Появление инженера человеческих душ и его просьба изумили Басю настолько, что он онемел на время и мог только безмолвно смотреть на штурмана, задавая взглядом вопрос: «Куда он собрался-то? Глубина пятьдесят метров», но командир БЧ-1 как ни в чём не бывало, тоже не проронив ни звука, демонстративно повернулся к автопрокладчику и продолжил сосредоточенно колдовать карандашом, линейкой и транспортиром, наводя ими чары на карте. Молчание штурманов Сергей Иванович привычно принял за одобрение, схватил пилотку с надписью большими буквами «КЭНГ» и пошёл на выход. К его несчастью, нижний люк боевой рубки был уже задраен, поэтому ударился головой он очень сильно и больно, а всё потому, что подводники зачастую забывают посмотреть сначала вверх, собираясь подниматься по трапу, как учат их старожилы с первых дней пребывания на корабле.

— Ну вы и сволочи, — замполит стремительно ворвался в штурманскую, — могли бы предупредить, что уже погрузились, — он с обидой и даже вроде претензией в голосе попытался свалить досаду на штурманов за глупое положение, в котором оказался по собственной вине и воле.

— Сергей Иванович, так мы ведь тут прокладкой заняты, путь, бля корабля — Бася с абсолютно наивным видом, при этом внутренне веселясь над безобидной шуткой, изображал саму невинность, — ну что вы? Мы же не знаем, с какой целью вам пилотка понадобилась.

— Ладно, Барсуков, любишь поговорить? Тогда проведёшь политинформацию с матросами в эту среду, понял? А после я ещё придумаю, как тебя развлечь.

— За что, Сергей Иванович? Мы же ничего такого не хотели… — жалобно заныл Бася, но обиженная спина зама уже быстро удалялась, спускаясь по трапу на среднюю палубу в лабиринты прочного корпуса.

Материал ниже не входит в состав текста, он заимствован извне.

(** X16.  On a file that reads well, [GetDeviceType] returns a value
    exactly when the file is the prefix [device_type=] and the value,
    alone or followed by one newline, and the value has no newline in
    it: every other content is an error. *)
Theorem GetDeviceType_value (config : MenderConfig) (content value : string) :
  GetDeviceType config (readable content) = Value value
  ↔ no_newline value
    ∧ (content = "device_type=" +:+ value ∨ content = "device_type=" +:+ value +:+ nl).
Proof.
  rewrite GetDeviceType_readable. split.
  - intros Hread. destruct (first_line content) as [Hnl|(line & tail & Hnl & ->)].
    + rewrite read_device_type_line in Hread by done.
      destruct (decide (substring 0 eq_pos content ≠ "device_type=")) as [|Hprefix];
        [done|].
      apply dec_stable in Hprefix. injection Hread as <-.
      pose proof (device_type_line content Hprefix) as Hline.
      split; [|by left]. apply (no_newline_suffix "device_type="). by rewrite <- Hline.
    + rewrite read_device_type_lines in Hread by done.
      destruct (decide (substring 0 eq_pos line ≠ "device_type=")) as [|Hprefix];
        [done|].
      apply dec_stable in Hprefix.
      destruct (decide (tail = EmptyString)) as [->|]; [|done]. injection Hread as <-.
      pose proof (device_type_line line Hprefix) as Hline.
      split.
      * apply (no_newline_suffix "device_type="). by rewrite <- Hline.
      * right. rewrite append_empty_r.
        rewrite <- (append_assoc "device_type=" _ nl). by rewrite <- Hline.
  - intros [Hnl [-> | ->]]; pose proof (no_newline_prefixed value Hnl) as Hline.
    + rewrite read_device_type_line by done.
      rewrite decide_False by (rewrite prefix_taken; auto).
      by rewrite value_taken.
    + rewrite <- (append_empty_r nl).
      rewrite <- (append_assoc "device_type=" value (nl +:+ EmptyString)).
      rewrite read_device_type_lines by done.
      rewrite decide_False by (rewrite prefix_taken; auto).
      by rewrite value_taken.
Qed.

(** X17.  The file is the configured [device_type_file], or
    [device_type] in the data store when none is configured.  A missing
    file is the error of the open; a device error on the first read is
    reported with its [errno], whatever the file holds; a device error on
    the second read, after a good first line, is reported as the value
    error for trailing data (line 228 looks at [eof] alone). *)
Theorem GetDeviceType_file_errors (config : MenderConfig) (fs : string → option io.file) :
  (fs (device_type_path config) = None →
   GetDeviceType config fs = Unexpected (IoError io.ENOENT))
  ∧ (∀ content errno later,
       fs (device_type_path config)
       = Some {| io.bytes := content; io.device_errno := Some errno :: later |} →
       GetDeviceType config fs = Unexpected (IoError errno))
  ∧ (∀ value tail errno later,
       no_newline value →
       fs (device_type_path config)
       = Some {| io.bytes := "device_type=" +:+ value +:+ nl +:+ tail;
                 io.device_errno := None :: Some errno :: later |} →
       GetDeviceType config fs = Unexpected ValueError).
Proof.
  unfold GetDeviceType, device_type_path, io.OpenIfstream.
  split; [|split].
  - by intros ->.
  - intros content errno later ->. reflexivity.
  - intros value tail errno later Hnl ->.
    pose proof (no_newline_prefixed value Hnl) as Hline.
    unfold read_device_type, io.getline.
    cbn [io.good io.eofbit io.failbit io.badbit io.unread io.read_errno io.bytes
         io.device_errno negb andb].
    rewrite <- (append_assoc "device_type=" value (nl +:+ tail)).
    rewrite extract_line_first by done.
    cbn [io.bad io.badbit].
    rewrite decide_False by (rewrite prefix_taken; auto).
    reflexivity.
Qed.
(** * Assessment attempt page: a shallow embedding

    The page component [AssessmentAnswerPage] keeps the attempt session in
    React state hooks and changes it from event handlers.  Every handler is
    rendered here as a function from the state of the render it closes
    over (plus the outcome of the collaborator it awaits, where there is
    one) to the next state and the list of effects it performs: toasts,
    collaborator calls, console output and route changes.

    Numbers of the page are JavaScript numbers; the indices, counts and
    millisecond timestamps that occur here are integers far below 2^53, so
    they are [Z] (or [nat] for lengths).  The [answers] object is used as a
    dictionary from question id to answer and is a [gmap]; only its lookups,
    its number of keys and the collection of its values are observed, never
    their enumeration order. *)

From Stdlib Require Import ZArith.
From stdpp Require Import base tactics option list strings pretty gmap fin_maps.

Local Open Scope Z_scope.

(** ** JavaScript strings and [String.prototype.trim] *)

Module JsString.

(** A string value is its sequence of UTF-16 code units. *)
Definition t := list N.

(** ASCII literals, one code unit per character. *)
Fixpoint of_string (s : string) : t :=
  match s with
  | EmptyString => []
  | String c r => Ascii.N_of_ascii c :: of_string r
  end.

(** WhiteSpace and LineTerminator of ECMAScript: what [trim] strips. *)
Definition isWhiteSpace (c : N) : bool :=
  ((9 <=? c) && (c <=? 13))%N              (* TAB LF VT FF CR *)
  || (c =? 32)%N || (c =? 160)%N           (* SP, NBSP *)
  || (c =? 5760)%N                         (* U+1680 *)
  || ((8192 <=? c) && (c <=? 8202))%N      (* U+2000 .. U+200A *)
  || (c =? 8232)%N || (c =? 8233)%N        (* LS, PS *)
  || (c =? 8239)%N || (c =? 8287)%N        (* U+202F, U+205F *)
  || (c =? 12288)%N || (c =? 65279)%N.     (* U+3000, U+FEFF *)

Fixpoint trimStart (s : t) : t :=
  match s with
  | [] => []
  | c :: r => if isWhiteSpace c then trimStart r else s
  end.

Definition trimEnd (s : t) : t := rev (trimStart (rev s)).

Definition trim (s : t) : t := trimEnd (trimStart s).

End JsString.

(** ** Data model *)

(** Modelled from the spec: the type [AssessmentAnswer] is imported from
    [@/lib/hooks/useAssessmentLink], which is not among the sources.  The
    fields are the ones the page reads and writes.  [textAnswer] is [None]
    when the field is [undefined] or [null] (the page tests for both
    together), [selectedChoiceIds] is [None] when the field is missing. *)
Record AssessmentAnswer := mkAnswer {
  assessmentEntryId : string;
  selectedChoiceIds : option (list string);
  textAnswer : option JsString.t;
}.

(** The predicate of the auto-save filter in [handleAnswerChange]:
<<
  if (ans.textAnswer !== undefined && ans.textAnswer !== null) {
    return ans.textAnswer.trim().length > 0;
  }
  return ans.selectedChoiceIds && ans.selectedChoiceIds.length > 0;
>> *)
Definition isValidAnswer (ans : AssessmentAnswer) : bool :=
  match textAnswer ans with
  | Some text => (0 <? length (JsString.trim text))%nat
  | None =>
      match selectedChoiceIds ans with
      | Some ids => (0 <? length ids)%nat
      | None => false
      end
  end.

(** Modelled from the spec: the assessment tree comes from the link
    validity query ([validityData?.assessmentLink?.assessment]); its type
    declaration is not among the sources.  Only the fields the page logic
    reads are kept. *)
Inductive QuestionType := RADIO | CHECKBOX | TEXT.

Record Question := mkQuestion {
  question_id : string;
  questionType : QuestionType;
}.

Record Section_ := mkSection {
  title : string;
  questions : list Question;
}.

Record Assessment := mkAssessment {
  name : string;
  timed : bool;
  duration : Z;                         (* minutes *)
  sections : list Section_;
}.

(** The shape of a saved answer as the backend returns it (the inline type
    annotation of the [forEach] callback in [handleStartAssessment]). *)
Record Choice := mkChoice {
  choice_id : string;
  choiceText : string;
  choiceImageUrl : option string;
  isCorrect : option bool;
}.

Record BackendAnswer := mkBackendAnswer {
  backend_assessmentEntryId : string;
  selectedChoices : option (list Choice);
  backend_textAnswer : option JsString.t;   (* [None]: undefined or null *)
}.

Inductive AttemptStatus := NOT_STARTED | IN_PROGRESS | SUBMITTED.

(** Modelled from the spec: [AssessmentAttempt] is imported from
    [@/lib/hooks/useAssessmentLink].  [startedAt] is the instant the
    timestamp string denotes, in milliseconds since the epoch
    ([new Date(startedAt).getTime()]); [None] stands for a missing or empty
    string, which is what the truthiness test of the timer effect rejects. *)
Record AssessmentAttempt := mkAttempt {
  attemptStatus : AttemptStatus;
  startedAt : option Z;
  assessmentAnswers : option (list BackendAnswer);
}.

(** ** Page state: the seven [useState] cells *)

Record PageState := mkState {
  assessmentAttempt : option AssessmentAttempt;
  currentSectionIndex : Z;
  currentQuestionIndex : Z;
  answers : gmap string AssessmentAnswer;
  isStarted : bool;
  timeRemaining : option Z;
  isTimeUp : bool;
}.

Definition initialState : PageState :=
  mkState None 0 0 ∅ false None false.

Definition setAssessmentAttempt (v : option AssessmentAttempt) (st : PageState) :=
  mkState v (currentSectionIndex st) (currentQuestionIndex st) (answers st)
          (isStarted st) (timeRemaining st) (isTimeUp st).
Definition setCurrentSectionIndex (v : Z) (st : PageState) :=
  mkState (assessmentAttempt st) v (currentQuestionIndex st) (answers st)
          (isStarted st) (timeRemaining st) (isTimeUp st).
Definition setCurrentQuestionIndex (v : Z) (st : PageState) :=
  mkState (assessmentAttempt st) (currentSectionIndex st) v (answers st)
          (isStarted st) (timeRemaining st) (isTimeUp st).
Definition setAnswers (v : gmap string AssessmentAnswer) (st : PageState) :=
  mkState (assessmentAttempt st) (currentSectionIndex st)
          (currentQuestionIndex st) v (isStarted st) (timeRemaining st)
          (isTimeUp st).
Definition setIsStarted (v : bool) (st : PageState) :=
  mkState (assessmentAttempt st) (currentSectionIndex st)
          (currentQuestionIndex st) (answers st) v (timeRemaining st)
          (isTimeUp st).
Definition setTimeRemaining (v : option Z) (st : PageState) :=
  mkState (assessmentAttempt st) (currentSectionIndex st)
          (currentQuestionIndex st) (answers st) (isStarted st) v
          (isTimeUp st).
Definition setIsTimeUp (v : bool) (st : PageState) :=
  mkState (assessmentAttempt st) (currentSectionIndex st)
          (currentQuestionIndex st) (answers st) (isStarted st)
          (timeRemaining st) v.

(** ** Effects and collaborator outcomes *)

Inductive ToastKind := toast_error | toast_warning | toast_info | toast_success.

Inductive Effect :=
| StartAssessment (linkId : string)
| SaveAnswers (linkId : string) (assessmentAnswers : list AssessmentAnswer)
| SubmitAssessment (linkId : string)
| RouterPush (path : string)
| Toast (kind : ToastKind) (message : string)
| ConsoleError (message : string).

(** How an awaited [mutateAsync] promise settles. *)
Inductive Settled := Fulfilled | Rejected.

(** A handler either returns or throws; in both cases the state updates it
    queued before are applied by React. *)
Inductive Completion := Returns (st : PageState) | Throws (st : PageState).

Definition stateOf (c : Completion) : PageState :=
  match c with Returns st | Throws st => st end.

(** ** JavaScript helpers *)

(** [xs[i]] on an array: [undefined] outside [0, length). *)
Definition index {A} (xs : list A) (i : Z) : option A :=
  if decide (0 <= i) then xs !! Z.to_nat i else None.

(** [Object.values(o)]: the property values of a dictionary object.  The
    order in which JavaScript lists them is not modelled. *)
Definition objectValues {A} (o : gmap string A) : list A :=
  (map_to_list o).*2.
(** The whole effect of a failed metadata request. *)
Lemma step_metadata_rejected (w : World) (k : Metadata) (id : nat)
    (e : JsError) :
  settled_render w ->
  inflight w !! id = Some (metadata_call k) ->
  step w (Settle id (metadata_rejected k e)) =
    with_hook (hook_errors (fun prev => prev ++ [e]))
      (with_inflight (delete id) w).
Proof.
  intros Hw Hid. open_settled w Hw. simpl in Hid.
  unfold_step. simpl. rewrite Hid.
  destruct k; simpl; rewrite ?decide_True by done; simpl;
    rewrite ?decide_True by done; done.
Qed.

(** C6: when one of the four metadata requests fails, its error is
    appended to the shared error list and no metadata field changes, its
    own included; the other requests stay in flight, nothing is sent
    again, and whatever reply another request gets afterwards has the
    effect on the metadata it would have had without the failure. *)
Theorem metadata_failure_isolated (w : World) (k : Metadata) (id : nat)
    (e : JsError) :
  reachable w ->
  inflight w !! id = Some (metadata_call k) ->
  errors (hook (step w (Settle id (metadata_rejected k e)))) =
    errors (hook w) ++ [e] /\
  metadata_fields (step w (Settle id (metadata_rejected k e))) =
    metadata_fields w /\
  inflight (step w (Settle id (metadata_rejected k e))) =
    delete id (inflight w) /\
  issued (step w (Settle id (metadata_rejected k e))) = issued w /\
  forall id' reply,
    id' <> id ->
    metadata_fields
      (step (step w (Settle id (metadata_rejected k e))) (Settle id' reply)) =
    metadata_fields (step w (Settle id' reply)).
Proof.
  intros Hw%reachable_settled_render Hid.
  rewrite step_metadata_rejected by done.
  repeat split; try done.
  intros id' reply Hne. rewrite !step_metadata_fields.
  unfold metadata_fields. unfold_handlers. simpl.
  rewrite lookup_delete_ne by done.
  repeat (case_match; simpl); simplify_eq/=; done.
Qed.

На последнюю ракетную стрельбу вместе с экипажем «К-140» «смотрящими» вышла добрая половина штаба дивизии — всевозможные флагманские во главе с заместителем командира дивизии (ЗКД). Поскольку места для пассажиров на подводной лодке не предусмотрены, а на ГКП в центральном посту они попросту мешались, то им ничего не оставалось, как всей гурьбой ломиться к гостеприимным штурманам, где в режиме реального времени, прямо на навигационной карте могли визуализировать различные тактические приёмы боевого применения подводного крейсера,проявить таланты и хоть как-то оправдать пребывание на подводной лодке.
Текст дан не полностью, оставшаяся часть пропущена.